Marino Franchitti was uncatchable in Nick Mason’s Maserati Birdcage in the Lavant Cup

The earliest sports racing cars on the programme were those of the 1952-‘60 era that populated the Lavant Cup race.  Marino Franchitti was uncatchable in Nick Mason’s Maserati Birdcage, try as James Cottingham (Tojeiro-Jaguar) did, ramping up the pressure when his Scottish rival’s rear tyres overheated.

Two big double-driver Gran Turismo races were on the bill.  Cottingham’s day was Friday when team-mate Harvey Stanley battled Gary Pearson in the Stirling Moss Memorial Trophy Pre-‘63 event in similar Jaguar E-types.

The Royal Automobile Club Tourist Trophy Celebration brought a magnificent Pre-‘65 field into focus.  Three-time Le Mans winner Andre Lotterer finally broke the ex-Peter Lumsden/Peter Sargent ‘63 race-contending Lister-Jaguar coupe’s luck – and the eight-year-old lap record – to the delight of its latest custodian Fred Wakeman.

The Stirling Moss Memorial Trophy for Pre-‘63 cars was last race of the meeting on Sunday evening

The Whitsun Trophy Pre-‘66 big-banger sports prototype race rewarded Mike Whitaker for the second time in his Lola-Chevrolet T70.  His task was aided by the early demise of Tony Sinclair, whose similar car was spun out at St Mary’s, leaving Gordon Shedden and James Cottingham disputing second in Ford GT40s.
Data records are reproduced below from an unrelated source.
(** C4 at a phone of five digits. *)
Lemma create_customer_validation_escapes_witness :
  phone_refused (CustomerInput.phone dave_bad_phone) = true
  /\ CreateCustomer.mutate EmailGrammar.dot_atom_host dave_bad_phone empty_store
     = (Raise no_error_dict, empty_store).
Proof.
  split; [reflexivity|].
  apply (create_customer_validation_escapes EmailGrammar.dot_atom_host
           dave_bad_phone empty_store).
  left. reflexivity.
Defined.

(** The same at an email without [@], for any grammar. *)
Example create_customer_bad_email (g : string -> bool) (st : Store) :
  CreateCustomer.mutate g bob_bad_email st = (Raise no_error_dict, st).
Proof. reflexivity. Qed.

(** C6 at Alice on the empty store. *)
Lemma create_customer_twice_witness :
  exists c st1,
    CreateCustomer.mutate EmailGrammar.dot_atom_host alice empty_store
    = (Ok (CreateCustomer.make (Some c) None (Some true)), st1)
    /\ customer_email c = CustomerInput.email alice
    /\ CreateCustomer.mutate EmailGrammar.dot_atom_host alice st1
       = (Raise unexpected_success, st1)
    /\ count_email (CustomerInput.email alice) st1 = 1.
Proof.
  apply (create_customer_twice EmailGrammar.dot_atom_host alice empty_store);
    reflexivity.
Defined.

(** C8 at Carol on the shop. *)
Lemma create_customer_succeeds_witness :
  exists c st',
    CreateCustomer.mutate EmailGrammar.dot_atom_host carol shop
    = (Ok (CreateCustomer.make (Some c) None (Some true)), st')
    /\ customer_email c = "carol@example.com"
    /\ customer_name c = "Carol"
    /\ customer_phone c = "+1234567890"
    /\ customers st' = (customers shop ++ [c])%list.
Proof.
  apply (create_customer_succeeds EmailGrammar.dot_atom_host
           "Carol" "carol@example.com" "+1234567890" shop).
  - reflexivity.
  - exact spec_phone_plus.
  - reflexivity.
Defined.

(** C8 as stated fails on an email that is stored: Alice's email is valid
    and her phone has the format, the shop has her, and the call does not
    succeed. *)
Lemma create_customer_known_email :
  email_ok EmailGrammar.dot_atom_host (CustomerInput.email alice) = true
  /\ spec_phone "123-456-7890"
  /\ CreateCustomer.mutate EmailGrammar.dot_atom_host alice shop
     = (Raise unexpected_success, shop)
  /\ ~ (forall (g : string -> bool) (name email p : string) (st : Store),
          email_ok g email = true ->
          spec_phone p ->
          exists c st',
            CreateCustomer.mutate g (CustomerInput.make name email (Some p)) st
            = (Ok (CreateCustomer.make (Some c) None (Some true)), st')
            /\ customer_email c = email).
Proof.
  split; [reflexivity|]. split; [exact spec_phone_dashes|]. split; [reflexivity|].
  intros H.
  destruct (H EmailGrammar.dot_atom_host "Alice" "alice@example.com" "123-456-7890" shop
              eq_refl spec_phone_dashes) as (c & st' & Hm & _).
  discriminate Hm.
Qed.

(** C7 at a price of -5.00 and at a stock of -3. *)
Lemma create_product_rejects_witness :
  CreateProduct.mutate (ProductInput.make "Widget" (mkDecimal (-500) (-2)) None) empty_store
  = (Ok (product_failure "price" "['Price must be positive']"), empty_store)
  /\ CreateProduct.mutate (ProductInput.make "Widget" (mkDecimal 1000 (-2)) (Some (-3)%Z))
                          empty_store
     = (Ok (product_failure "stock" "['Stock cannot be negative']"), empty_store).
Proof.
  split.
  - apply (proj1 (create_product_rejects
                    (ProductInput.make "Widget" (mkDecimal (-500) (-2)) None) empty_store)).
    cbn. lia.
  - apply (proj2 (create_product_rejects
                    (ProductInput.make "Widget" (mkDecimal 1000 (-2)) (Some (-3)%Z))
                    empty_store) (-3)%Z); [reflexivity | reflexivity | lia].
Defined.

(** C7 as stated fails on a negative stock with a price of zero: the
    price is checked first and the error has field [price]. *)
Lemma create_product_price_before_stock :
  CreateProduct.mutate (ProductInput.make "Widget" (mkDecimal 0 0) (Some (-1)%Z)) empty_store
  = (Ok (product_failure "price" "['Price must be positive']"), empty_store)
  /\ ~ (forall (input : ProductInput.t) (st : Store) (n : Z),
          ProductInput.stock input = Some n ->
          (n < 0)%Z ->
          exists message,
            CreateProduct.mutate input st = (Ok (product_failure "stock" message), st)).
Proof.
  split; [reflexivity|].
  intros H.
  destruct (H (ProductInput.make "Widget" (mkDecimal 0 0) (Some (-1)%Z)) empty_store (-1)%Z
              eq_refl ltac:(lia)) as (message & Hm).
  discriminate Hm.
Qed.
Two tin-top grids brought action aplenty as ever.  Driving Bill Shepherd’s ex-Bo Ljungfeldt Ford Galaxie, Stig Blomqvist beat Nic Minassian in Adrian Willmott’s Studebaker Lark Daytona 500 by 0.283s in Saturday’s celebrity leg of the St Mary’s Trophy Pre-‘66 contest.

The later Group 1 cars of the 1970s – a Members’ Meeting favourite – saw Fred Shepherd drive a superb opening stint in the mini-enduro – bringing dad Bill’s Boss Mustang back from sixth to snatch the lead from Mike Whitaker (Capri 3.0S) – then handed over to Andre Lotterer with the lusty V8 in perfect condition.

The reverse grid Sprint race – appropriately with Gregor Marshall on pole in his Vauxhall Firenza ‘droop-snoot’ – again started dramatically when Jason Brooks’ Mini 1275GT tagged the inside kerb and flipped through St Mary’s, causing a bomb-burst avoidance and the inevitable stoppage.

After a busy weekend hopping from car to car across the race programme, Historic lap record holder former FIA Historic F1 champion Nick Padmore underlined his versatility in an ex-Derek Warwick 3.5-litre Arrows-Ford DFR A11 of a subsequent era.  From a short standing start through the timing beam Nick put together a splendid 1m09.973s (122.44mph) lap to win the Shootout on Sunday.